DATA FOR ANALYSIS:
(* ===== verification/IndexerDivergence.v ===== *)
(** * Indexer: where the index departs from the contracts

    An event that tops up or extends a lock of the vote escrow carries the
    change and not the lock; the handler reads it as a whole lock and stores
    zeros.  A configuration's threshold passes through a double. *)

From S2P Require Import Prelude JsValues Cache IndexerDb IndexerWorld.
From S2P Require Import IndexerGovernor.
From S2P Require Import IndexerTracks.
From S2P Require Import IndexerInvariants Indexer.

Section divergence.
Context `{Runtime}.
Implicit Types (event : EventResponse) (w : World).

(** ** Vote escrow *)

(** The structs of the escrow contract's events. *)
Definition lock_increased (owner : string) (added_amount new_voting_power : Z) : JsValue :=
  VObj [("owner", VStr owner); ("added_amount", VBig added_amount); ("new_voting_power", VBig new_voting_power)].
Definition lock_extended (owner : string) (old_end_ledger new_end_ledger : Z) : JsValue :=
  VObj [("owner", VStr owner); ("old_end_ledger", VNum old_end_ledger); ("new_end_ledger", VNum new_end_ledger)].

Lemma query_stores (s : Stmt) w d (m : M World unit) :
  s (w_db w) = Some d → (query s;; m) w = m (w <| w_db := d |>).
Proof. intros Hs. unfold query, get, mbind, M_bind. by rewrite Hs. Qed.

(** The fields of a literal. *)
Ltac eval_fields :=
  repeat match goal with
  | |- context [field ?k ?l] => let v := eval vm_compute in (field k l) in change (field k l) with v
  end.

(** Topping up or extending a lock erases it.  After a [LockIncreased] or
    [LockExtended] event as the contract publishes it, the row of the owner's
    lock has amount, end and voting power zero, whatever they were, and is
    marked as not withdrawn; only the start of the lock survives. *)
Theorem lock_change_erases_lock event topics owner a b old w :
  owner ≠ "" → bigint (ev_ledger event) →
  vote_escrow_locks (w_db w) !! owner = Some old →
  ev_value event = lock_increased owner a b ∨ ev_value event = lock_extended owner a b →
  ∀ eventType, eventType = "LockIncreased" ∨ eventType = "LockExtended" →
  ∃ w', handleVoteEscrowEvent event eventType topics w = (Ok tt, w') ∧
    vote_escrow_locks (w_db w') !! owner =
      Some (mkEscrowRow 0 (es_start_ledger old) 0 0 false (ev_ledger event)).
Proof.
  intros Howner Hledger Hold Hvalue eventType Htype.
  assert (∃ d, upsert_lock owner (VStr "0") (ledger_value event) (VNum 0) (VStr "0") (ledger_value event) (w_db w) = Some d ∧
    vote_escrow_locks d !! owner = Some (mkEscrowRow 0 (es_start_ledger old) 0 0 false (ev_ledger event)))
    as (d & Hrun & Hrow).
  { eexists. split.
    - unfold upsert_lock. change (NUMERIC 39 (VStr "0")) with (Some 0). cbn [mbind option_bind].
      unfold ledger_value, BIGINT. rewrite int_column_num by exact Hledger. done.
    - cbn. rewrite Hold. apply lookup_insert_eq. }
  assert (String.eqb eventType "LockWithdrawn" = false) as Hkind by (by destruct Htype as [-> | ->]).
  assert (handleVoteEscrowEvent event eventType topics =
    (query (upsert_lock owner (VStr "0") (ledger_value event) (VNum 0) (VStr "0") (ledger_value event));;
     evict_prefix "vote-escrow:")) as ->.
  { unfold handleVoteEscrowEvent. cbv zeta.
    destruct Hvalue as [-> | ->]; unfold lock_increased, lock_extended; cbv beta iota; eval_fields; cbn -[String.eqb];
      rewrite Hkind; by destruct (String.eqb_spec owner ""). }
  rewrite (query_stores _ _ _ _ Hrun). by eexists.
Qed.

(** ** The threshold of a configuration *)

(** A threshold is stored as the double next to it.  The configuration
    that is recorded has [Number(threshold)], which is the contract's value up
    to 2^53 and a neighbour of it beyond: one more than 2^53 is recorded as
    2^53. *)
Theorem threshold_is_rounded obj threshold (s : GovernorSettings) w w' :
  field "proposal_threshold" obj = VBig threshold →
  toGovernorSettings (VObj obj) w = (Ok (Some s), w') →
  proposal_threshold s = to_number threshold ∧
  (Z.abs threshold ≤ 2 ^ 53 → proposal_threshold s = threshold) ∧
  (threshold = 2 ^ 53 + 1 → proposal_threshold s = 2 ^ 53).
Proof.
  intros Hfield Hrun. unfold toGovernorSettings in Hrun. rewrite Hfield in Hrun. cbn [threshold_number] in Hrun.
  assert (proposal_threshold s = to_number threshold) as ->.
  { repeat match type of Hrun with
    | (match ?o with Some _ => _ | None => _ end) _ = _ => destruct o; [|done]
    end.
    apply bind_ok_inv in Hrun as (t & w1 & Ht & Hrun). injection Ht as <- <-.
    apply bind_ok_inv in Hrun as (usd & w1 & _ & Hrun). by injection Hrun as <- _. }
  split; [done|]. split; [apply to_number_exact|]. by intros ->.
Qed.
End divergence.

#[local] Existing Instance ex_runtime.

(** A lock of 500 until ledger 900 is topped up by 100. *)
Definition ex_lock : EscrowRow := mkEscrowRow 500 10 900 800 false 10.
Definition ex_escrow : World := ex_world <| w_db ::= (λ d, d <| vote_escrow_locks := {["carol" := ex_lock]} |>) |>.
Definition ex_top_up : EventResponse :=
  ex_event "l1" "E" 20 [VStr "LockIncreased"; VStr "carol"] (lock_increased "carol" 100 960).
Lemma lock_change_erases_lock_witness :
  ∃ w', handleVoteEscrowEvent ex_top_up "LockIncreased" [VStr "LockIncreased"; VStr "carol"] ex_escrow = (Ok tt, w') ∧
    vote_escrow_locks (w_db w') !! "carol" = Some (mkEscrowRow 0 10 0 0 false 20).
Proof.
  apply (lock_change_erases_lock ex_top_up [VStr "LockIncreased"; VStr "carol"] "carol" 100 960 ex_lock ex_escrow).
  - discriminate.
  - by vm_compute.
  - vm_compute. reflexivity.
  - left. reflexivity.
  - left. reflexivity.
Defined.

Definition ex_settings : list (string * JsValue) :=
  [("voting_delay", VNum 10); ("voting_period", VNum 100); ("quorum_numerator", VNum 4);
   ("proposal_threshold", VBig (2 ^ 53 + 1)); ("proposal_grace_period", VNum 50)].
Lemma threshold_is_rounded_witness :
  ∃ s, fst (toGovernorSettings (VObj ex_settings) ex_world) = Ok (Some s) ∧ proposal_threshold s = 2 ^ 53.
Proof.
  eexists. split; [vm_compute; reflexivity|].
  eapply (threshold_is_rounded ex_settings (2 ^ 53 + 1) _ ex_world ex_world); [reflexivity| |reflexivity].
  vm_compute. reflexivity.
Defined.
(* ===== verification/Store.v ===== *)
(** * The in-memory ledger

    The data model of [tools/simulation/src/mock/store.ts] and the clock of
    [tools/simulation/src/ledger.ts].  A [Map] is a [gmap], except where the
    program reads the entries back in insertion order ([stakes], paged by
    [get_stakes]), which is an association list.  Objects reachable from the
    store are owned by it: handlers fetch a record, mutate it and leave it in
    place, which the model writes as an update at its key. *)

From S2P Require Import Prelude.

(** ** The ledger clock ([ledger.ts]) *)
Record LedgerClock := mkClock {
  clk_current : Z;
  clk_genesisTimestamp : Z;
}.
#[export] Instance eta_LedgerClock : Eta LedgerClock :=
  λ r, mkClock (clk_current r) (clk_genesisTimestamp r).

Definition SECONDS_PER_LEDGER : Z := 5.

Definition sequence (c : LedgerClock) : Z := clk_current c.

(** [toWallTime(g).getTime() / 1000]: the milliseconds of the [Date] divide out. *)
Definition toWallTime (c : LedgerClock) (genesisTimestamp : Z) : Z :=
  (genesisTimestamp + clk_current c * SECONDS_PER_LEDGER) * 1000.
Definition timestamp (c : LedgerClock) : Z :=
  toWallTime c (clk_genesisTimestamp c) / 1000.

Definition advance (ledgers : Z) : M LedgerClock unit :=
  c ← get;
  throw_if (ledgers <? 0)
    (PlainError ("LedgerClock.advance: ledgers must be >= 0, got " +:+ decimal ledgers));;
  modify (λ c, c <| clk_current ::= λ n, n + ledgers |>).

Definition advanceTo (targetLedger : Z) : M LedgerClock unit :=
  c ← get;
  if clk_current c <? targetLedger
  then modify (λ c, c <| clk_current := targetLedger |>)
  else mret tt.

Definition secondsToLedgers (seconds : Z) : Z := - ((- seconds) / SECONDS_PER_LEDGER).
Definition ledgersToSeconds (ledgers : Z) : Z := ledgers * SECONDS_PER_LEDGER.

Record ClockSnapshot := mkClockSnapshot { snap_current : Z; snap_genesisTimestamp : Z }.
Definition clock_snapshot (c : LedgerClock) : ClockSnapshot :=
  mkClockSnapshot (clk_current c) (clk_genesisTimestamp c).
Definition clock_restore (snap : ClockSnapshot) : M LedgerClock unit :=
  modify (λ c, c <| clk_current := snap_current snap |>).

(** ** Governor *)
Inductive VoteType := Simple | Extended | Quadratic.
#[export] Instance VoteType_eq_dec : EqDecision VoteType.
Proof. solve_decision. Defined.

Record ProposalRecord := mkProposal {
  p_id : Z;
  p_proposer : string;
  p_description : string;
  p_descriptionHash : string;
  p_metadataUri : string;
  p_targets : list string;
  p_fnNames : list string;
  p_calldatas : list bytes;
  p_startLedger : Z;
  p_endLedger : Z;
  p_votesFor : Z;
  p_votesAgainst : Z;
  p_votesAbstain : Z;
  p_executed : bool;
  p_cancelled : bool;
  p_queued : bool;
  p_opIds : list string;
  p_hasVoted : gmap string bool;
}.
#[export] Instance eta_ProposalRecord : Eta ProposalRecord := λ r,
  mkProposal (p_id r) (p_proposer r) (p_description r) (p_descriptionHash r)
    (p_metadataUri r) (p_targets r) (p_fnNames r) (p_calldatas r) (p_startLedger r)
    (p_endLedger r) (p_votesFor r) (p_votesAgainst r) (p_votesAbstain r) (p_executed r)
    (p_cancelled r) (p_queued r) (p_opIds r) (p_hasVoted r).

Record GovernorSettingsState := mkSettings {
  gs_votingDelay : Z;
  gs_votingPeriod : Z;
  gs_quorumNumerator : Z;
  gs_proposalThreshold : Z;
  gs_guardian : string;
  gs_voteType : VoteType;
  gs_proposalGracePeriod : Z;
  gs_useDynamicQuorum : bool;
  gs_reflectorOracle : option string;
  gs_minQuorumUsd : Z;
  gs_proposalCooldown : Z;
  gs_maxProposalsPerPeriod : Z;
  gs_proposalPeriodDuration : Z;
  gs_maxCalldataSize : Z;
  gs_isPaused : bool;
  gs_pauser : string;
}.
#[export] Instance eta_GovernorSettingsState : Eta GovernorSettingsState := λ r,
  mkSettings (gs_votingDelay r) (gs_votingPeriod r) (gs_quorumNumerator r)
    (gs_proposalThreshold r) (gs_guardian r) (gs_voteType r) (gs_proposalGracePeriod r)
    (gs_useDynamicQuorum r) (gs_reflectorOracle r) (gs_minQuorumUsd r)
    (gs_proposalCooldown r) (gs_maxProposalsPerPeriod r) (gs_proposalPeriodDuration r)
    (gs_maxCalldataSize r) (gs_isPaused r) (gs_pauser r).

Record GovernorState := mkGovernor {
  g_settings : GovernorSettingsState;
  g_proposals : gmap Z ProposalRecord;
  g_proposalCount : Z;
  g_queueTime : gmap Z Z;
  g_lastProposalLedger : gmap string Z;
  g_proposalsInPeriod : gmap string Z;
}.
#[export] Instance eta_GovernorState : Eta GovernorState := λ r,
  mkGovernor (g_settings r) (g_proposals r) (g_proposalCount r) (g_queueTime r)
    (g_lastProposalLedger r) (g_proposalsInPeriod r).

(** ** Timelock *)
Record TimelockOperationRecord := mkOp {
  op_target : string;
  op_fnName : string;
  op_data : bytes;
  op_readyAt : Z;
  op_expiresAt : Z;
  op_executed : bool;
  op_cancelled : bool;
  op_predecessors : option (list string);
}.
#[export] Instance eta_TimelockOperationRecord : Eta TimelockOperationRecord := λ r,
  mkOp (op_target r) (op_fnName r) (op_data r) (op_readyAt r) (op_expiresAt r)
    (op_executed r) (op_cancelled r) (op_predecessors r).

Record TimelockState := mkTimelock {
  tl_minDelay : Z;
  tl_executionWindow : Z;
  tl_operations : gmap string TimelockOperationRecord;
  tl_dependencies : gmap string (list string);
}.
#[export] Instance eta_TimelockState : Eta TimelockState := λ r,
  mkTimelock (tl_minDelay r) (tl_executionWindow r) (tl_operations r) (tl_dependencies r).

(** ** Token votes *)
Record Checkpoint := mkCheckpoint { cp_ledger : Z; cp_votes : Z }.
#[export] Instance Checkpoint_eq_dec : EqDecision Checkpoint.
Proof. solve_decision. Defined.

Record TokenVotesState := mkVotes {
  tv_balances : gmap string Z;
  tv_delegates : gmap string string;
  tv_checkpoints : gmap string (list Checkpoint);
  tv_totalSupplyCheckpoints : list Checkpoint;
}.
#[export] Instance eta_TokenVotesState : Eta TokenVotesState := λ r,
  mkVotes (tv_balances r) (tv_delegates r) (tv_checkpoints r) (tv_totalSupplyCheckpoints r).

Record ContractAddresses := mkAddresses {
  a_governor : string;
  a_timelock : string;
  a_votes : string;
  a_coSponsorship : string;
  a_optimisticGovernor : string;
  a_treasury : string;
  a_convictionVoting : string;
  a_proposalBonds : string;
}.
(* ===== verification/TokenVotes.v ===== *)
(** * Delegation and vote checkpoints

    [tools/simulation/src/mock/token-votes-executor.ts]: who delegates to
    whom, the per-account history of voting power, and the reads the
    governor and the other tracks make of it. *)

From S2P Require Import Prelude Store.

Definition MAX_CHAIN_WALK : nat := 64.

Definition lastCheckpointVotes (l : option (list Checkpoint)) : Z :=
  match l with
  | None => 0
  | Some l => match last l with Some c => cp_votes c | None => 0 end
  end.

(** The [while] loop of [resolveChain]: the accounts after [current]. *)
Fixpoint chain_walk (hops : nat) (delegates : gmap string string) (current : string)
    : list string :=
  match hops with
  | O => []
  | S hops' =>
    match delegates !! current with
    | None => []
    | Some next =>
      if bool_decide (next = "" ∨ next = current) then []
      else next :: chain_walk hops' delegates next
    end
  end.
Definition resolveChain (s : TokenVotesState) (start : string) : list string :=
  start :: chain_walk MAX_CHAIN_WALK (tv_delegates s) start.

Definition wouldCreateCycle (s : TokenVotesState) (delegator delegatee : string) : bool :=
  bool_decide (delegator ∈ resolveChain s delegatee).

Definition pushCheckpoint (account : string) (ledger votes : Z)
    (m : gmap string (list Checkpoint)) : gmap string (list Checkpoint) :=
  <[account := default [] (m !! account) ++ [mkCheckpoint ledger votes]]> m.

(** The [for] loop of [checkpointAt], from the last entry down. *)
Fixpoint checkpoint_scan (rev_list : list Checkpoint) (ledger : Z) : Z :=
  match rev_list with
  | [] => 0
  | c :: r => if cp_ledger c <=? ledger then cp_votes c else checkpoint_scan r ledger
  end.
Definition checkpointAt (l : option (list Checkpoint)) (ledger : Z) : Z :=
  checkpoint_scan (rev (default [] l)) ledger.

Definition seedBalances (balances : list (string * Z)) (s : TokenVotesState) : TokenVotesState :=
  foldl (λ s '(account, amount), s <| tv_balances ::= <[account := amount]> |>) s balances.

Definition applyDelegation (clock : LedgerClock) (delegator delegatee : string)
    (s : TokenVotesState) : TokenVotesState :=
  let amount := default 0 (tv_balances s !! delegator) in
  let isFirstDelegation := bool_decide (tv_delegates s !! delegator = None) in
  let oldDelegatee := default delegator (tv_delegates s !! delegator) in
  let s :=
    if isFirstDelegation || negb (bool_decide (oldDelegatee = delegatee)) then
      let s :=
        if negb isFirstDelegation then
          s <| tv_checkpoints ::= pushCheckpoint oldDelegatee (sequence clock)
                 (lastCheckpointVotes (tv_checkpoints s !! oldDelegatee) - amount) |>
        else s in
      s <| tv_checkpoints ::= pushCheckpoint delegatee (sequence clock)
             (lastCheckpointVotes (tv_checkpoints s !! delegatee) + amount) |>
    else s in
  let s := s <| tv_delegates ::= <[delegator := delegatee]> |> in
  if isFirstDelegation && (0 <? amount) then
    s <| tv_totalSupplyCheckpoints ::= λ l,
           l ++ [mkCheckpoint (sequence clock) (lastCheckpointVotes (Some l) + amount)] |>
  else s.

(** ** The executor *)
Definition delegate (clock : LedgerClock) (caller delegator delegatee : string)
    : M TokenVotesState unit :=
  throw_if (negb (bool_decide (caller = delegator)))
    (MockContractError 1 "delegate: delegator must authorize this call");;
  s ← get;
  throw_if (wouldCreateCycle s delegator delegatee)
    (MockContractError 1 "delegation would create a cycle");;
  let prospectiveChain := resolveChain s delegatee in
  throw_if (MAX_CHAIN_WALK <? length prospectiveChain)%nat
    (MockContractError 1 "delegation would exceed max chain depth");;
  modify (applyDelegation clock delegator delegatee).

Definition get_votes (account : string) : M TokenVotesState Z :=
  gets (λ s, lastCheckpointVotes (tv_checkpoints s !! account)).

Definition get_base_votes (account : string) : M TokenVotesState Z :=
  gets (λ s, default 0 (tv_balances s !! account)).

Definition get_past_votes (clock : LedgerClock) (account : string) (ledger : Z)
    : M TokenVotesState Z :=
  throw_if (sequence clock <? ledger)
    (MockContractError 100 "get_past_votes: cannot query a future ledger");;
  gets (λ s, checkpointAt (tv_checkpoints s !! account) ledger).

Definition get_past_total_supply (clock : LedgerClock) (ledger : Z) : M TokenVotesState Z :=
  throw_if (sequence clock <? ledger)
    (MockContractError 100 "get_past_total_supply: cannot query a future ledger");;
  gets (λ s, checkpointAt (Some (tv_totalSupplyCheckpoints s)) ledger).

Definition delegates (account : string) : M TokenVotesState (option string) :=
  gets (λ s, tv_delegates s !! account).

#[global] Arguments checkpointAt : simpl never.
#[global] Arguments lastCheckpointVotes : simpl never.
#[global] Arguments pushCheckpoint : simpl never.
#[global] Arguments applyDelegation : simpl never.
#[global] Arguments resolveChain : simpl never.
#[global] Arguments wouldCreateCycle : simpl never.

(** ** Checkpoint lists *)
Lemma checkpointAt_None L : checkpointAt None L = 0.
Proof. done. Qed.
Lemma checkpointAt_push l c L :
  checkpointAt (Some (l ++ [c])) L =
  if cp_ledger c <=? L then cp_votes c else checkpointAt (Some l) L.
Proof. unfold checkpointAt. cbn. by rewrite rev_unit. Qed.
Lemma checkpointAt_default o L : checkpointAt (Some (default [] o)) L = checkpointAt o L.
Proof. by destruct o. Qed.
Lemma lastCheckpoint_push l c : lastCheckpointVotes (Some (l ++ [c])) = cp_votes c.
Proof. unfold lastCheckpointVotes. by rewrite last_snoc. Qed.
Lemma lastCheckpoint_default o : lastCheckpointVotes (Some (default [] o)) = lastCheckpointVotes o.
Proof. by destruct o. Qed.

(** Every entry was written at or before ledger [now]. *)
Definition written_by (now : Z) (l : list Checkpoint) : Prop :=
  Forall (λ c, cp_ledger c ≤ now) l.

Lemma written_by_push now l c :
  written_by now l → cp_ledger c ≤ now → written_by now (l ++ [c]).
Proof. intros Hl Hc. apply Forall_app; split; [done|]. by constructor. Qed.
Lemma written_by_mono now now' l : now ≤ now' → written_by now l → written_by now' l.
Proof. intros Hle Hl. eapply Forall_impl; [exact Hl|]. cbn. intros; lia. Qed.

(** The current power is the power at any ledger that is not in the past. *)
Lemma checkpointAt_last now L o :
  written_by now (default [] o) → now ≤ L → checkpointAt o L = lastCheckpointVotes o.
Proof.
  intros Hw HL. destruct o as [l|]; [|done]. cbn in Hw.
  destruct l as [|c l] using rev_ind; [done|].
  rewrite checkpointAt_push, lastCheckpoint_push.
  apply Forall_app in Hw as [_ Hc]. rewrite Forall_singleton in Hc.
  destruct (Z.leb_spec (cp_ledger c) L); [done|lia].
Qed.

(** [checkpointAt] returns the entry after which every entry is later than
    the ledger asked for, and 0 when all of them are. *)
Lemma checkpointAt_spec (l : list Checkpoint) L :
  (Forall (λ c, L < cp_ledger c) l ∧ checkpointAt (Some l) L = 0) ∨
  (∃ l1 c l2, l = l1 ++ c :: l2 ∧ cp_ledger c ≤ L ∧ Forall (λ c, L < cp_ledger c) l2 ∧
     checkpointAt (Some l) L = cp_votes c).
Proof.
  induction l as [|c l IH] using rev_ind; [left; by split|].
  rewrite checkpointAt_push. destruct (Z.leb_spec (cp_ledger c) L).
  - right. exists l, c, []. eauto using Forall_nil_2.
  - destruct IH as [[Hl ->]|(l1 & c1 & l2 & -> & Hc1 & Hl2 & ->)].
    + left. split; [|done]. apply Forall_app; split; [done|]. by constructor.
    + right. exists l1, c1, (l2 ++ [c]). rewrite <- app_assoc. split_and!; try done.
      apply Forall_app; split; [done|]. by constructor.
Qed.

(** ** The votes component over time

    One step is a move of the clock, a [delegate] call (accepted or thrown), a
    delegation applied by the harness at boot, or a change of the token
    balances by another contract ([lock_bond], [stream_spend], ...). *)
Inductive votes_step : LedgerClock * TokenVotesState → LedgerClock * TokenVotesState → Prop :=
  | votes_step_advance n c c' o s :
      advance n c = (o, c') → votes_step (c, s) (c', s)
  | votes_step_advanceTo n c c' o s :
      advanceTo n c = (o, c') → votes_step (c, s) (c', s)
  | votes_step_delegate c caller delegator delegatee o s s' :
      delegate c caller delegator delegatee s = (o, s') → votes_step (c, s) (c, s')
  | votes_step_boot c delegator delegatee s :
      votes_step (c, s) (c, applyDelegation c delegator delegatee s)
  | votes_step_balances c b s :
      map_Forall (λ _ x, 0 ≤ x) b → votes_step (c, s) (c, s <| tv_balances := b |>).

Definition votes_init (balances : gmap string Z) : TokenVotesState :=
  mkVotes balances ∅ ∅ [].

Definition votes_reachable (cs : LedgerClock * TokenVotesState) : Prop :=
  ∃ c0 b0, map_Forall (λ _ x, 0 ≤ x) b0 ∧ rtc votes_step (c0, votes_init b0) cs.

Definition checkpoints_at (L : Z) (m : gmap string (list Checkpoint)) : Z :=
  map_sum (λ _ l, checkpointAt (Some l) L) m.

Record votes_wf (now : Z) (s : TokenVotesState) : Prop := {
  wf_balances : map_Forall (λ _ x, 0 ≤ x) (tv_balances s);
  wf_checkpoints : map_Forall (λ _ l, written_by now l) (tv_checkpoints s);
  wf_supply : written_by now (tv_totalSupplyCheckpoints s);
  wf_conserved : ∀ L,
    checkpoints_at L (tv_checkpoints s) = checkpointAt (Some (tv_totalSupplyCheckpoints s)) L;
}.

Implicit Types (m : gmap string (list Checkpoint)) (a b d e account : string) (now L : Z).

Lemma lookup_written now m a :
  map_Forall (λ _ l, written_by now l) m → written_by now (default [] (m !! a)).
Proof.
  intros Hm. destruct (m !! a) as [l|] eqn:Ha; [by apply (Hm a)|]. apply Forall_nil_2.
Qed.

Lemma pushCheckpoint_written now a v m :
  map_Forall (λ _ l, written_by now l) m →
  map_Forall (λ _ l, written_by now l) (pushCheckpoint a now v m).
Proof.
  intros Hm. apply map_Forall_insert_2; [|done].
  apply written_by_push; [by apply lookup_written|done].
Qed.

INSTRUCTIONS FOR THE TASK:
When the word "reflexivity" appears in a line of the listing, copy that line.

SOLUTION TO THIS EXERCISE:
  - vm_compute. reflexivity.
  - left. reflexivity.
  - left. reflexivity.
  eexists. split; [vm_compute; reflexivity|].
  eapply (threshold_is_rounded ex_settings (2 ^ 53 + 1) _ ex_world ex_world); [reflexivity| |reflexivity].
  vm_compute. reflexivity.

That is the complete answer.